(** * Philips CoAP air purifiers: the device-model layer

    A shallow embedding of the capability registry, the state projections,
    the command translator, the filter alert sensor and the model
    resolution of the config flow, with the properties the specification
    states about them.

    Python data is modelled as follows.
    - A raw value of the device status is a string, an integer or [None]
      ([value]); [==] on such values is Leibniz equality (["1" == 1] is
      false in Python).  Floating point values in the status are outside
      the model; the one float computation of the code, the filter
      percentage, is carried out in binary64.
    - [dict] literals whose iteration order is observable (capability
      tables, patterns, attribute output) are association lists in
      insertion order with Python's update discipline ([dict_set] keeps the
      position of an existing key).
    - The status store (coordinator.status) is a [gmap string value]: only
      lookup, membership and update are ever used on it.
    - Methods that touch the transport or the store run in a small state
      monad with exceptions ([state_exn]); the client is modelled by the
      log of the calls made on it. *)

From Stdlib Require Import ZArith Lia Ascii String.
From Stdlib Require SpecFloat.
From stdpp Require Import base option list strings gmap.

Local Open Scope string_scope.
Local Open Scope list_scope.

(** ** Python values *)

Inductive value : Type :=
  | VNone
  | VStr (s : string)
  | VInt (n : Z).

#[global] Instance value_eq_dec : EqDecision value.
Proof. solve_decision. Defined.

(** [bool(v)] *)
Definition truthy (v : value) : bool :=
  match v with
  | VNone => false
  | VStr s => negb (bool_decide (s = ""))
  | VInt n => negb (bool_decide (n = 0%Z))
  end.

Inductive exn : Type :=
  | ValueError | TypeError | IndexError | KeyError | AttributeError | StopIteration
  | OverflowError.

Inductive outcome (A : Type) : Type :=
  | Return (a : A)
  | Raise (e : exn).
Arguments Return {A} a.
Arguments Raise {A} e.

(** ** Insertion-ordered dictionaries *)

Definition dict (V : Type) : Type := list (string * V).

Fixpoint dict_get {V} (d : dict V) (k : string) : option V :=
  match d with
  | [] => None
  | (k', v) :: rest => if decide (k' = k) then Some v else dict_get rest k
  end.

(** [d[k] = v]: an existing key keeps its position, a new key goes last. *)
Fixpoint dict_set {V} (d : dict V) (k : string) (v : V) : dict V :=
  match d with
  | [] => [(k, v)]
  | (k', v') :: rest =>
      if decide (k' = k) then (k, v) :: rest else (k', v') :: dict_set rest k v
  end.

(** [d.update(other)] *)
Definition dict_update {V} (d other : dict V) : dict V :=
  fold_left (fun acc kv => dict_set acc kv.1 kv.2) other d.

Definition dict_keys {V} (d : dict V) : list string := map fst d.

(** A dict display [{k1: v1, ...}] *)
Definition dict_literal {V} (items : list (string * V)) : dict V :=
  dict_update [] items.

(** ** The status store *)

(** [status.get(k)] *)
Definition status_get (st : gmap string value) (k : string) : value :=
  default VNone (st !! k).

(** [k in status] *)
Definition status_has (st : gmap string value) (k : string) : bool :=
  bool_decide (is_Some (st !! k)).

(** [status.update(pattern)] *)
Definition status_update (st : gmap string value) (pattern : dict value)
  : gmap string value :=
  fold_left (fun acc kv => <[kv.1 := kv.2]> acc) pattern st.

(** ** State and exceptions *)

Definition state_exn (S A : Type) : Type := S -> outcome A * S.

#[global] Instance state_exn_ret {S} : MRet (state_exn S) :=
  fun A a s => (Return a, s).

#[global] Instance state_exn_bind {S} : MBind (state_exn S) :=
  fun A B k m s =>
    match m s with
    | (Return a, s') => k a s'
    | (Raise e, s') => (Raise e, s')
    end.

Definition raise {S A} (e : exn) : state_exn S A := fun s => (Raise e, s).

Definition lift_outcome {S A} (o : outcome A) : state_exn S A := fun s => (o, s).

━━━━━━━━━━━━━━━━━━━━

> **INSTRUCTIONS TO FOLLOW**:
What lines of the data contain the string "store"? List them.

> **RESPONSE TO THE EXERCISE**:
    - The status store (coordinator.status) is a [gmap string value]: only
    - Methods that touch the transport or the store run in a small state
(** ** The status store *)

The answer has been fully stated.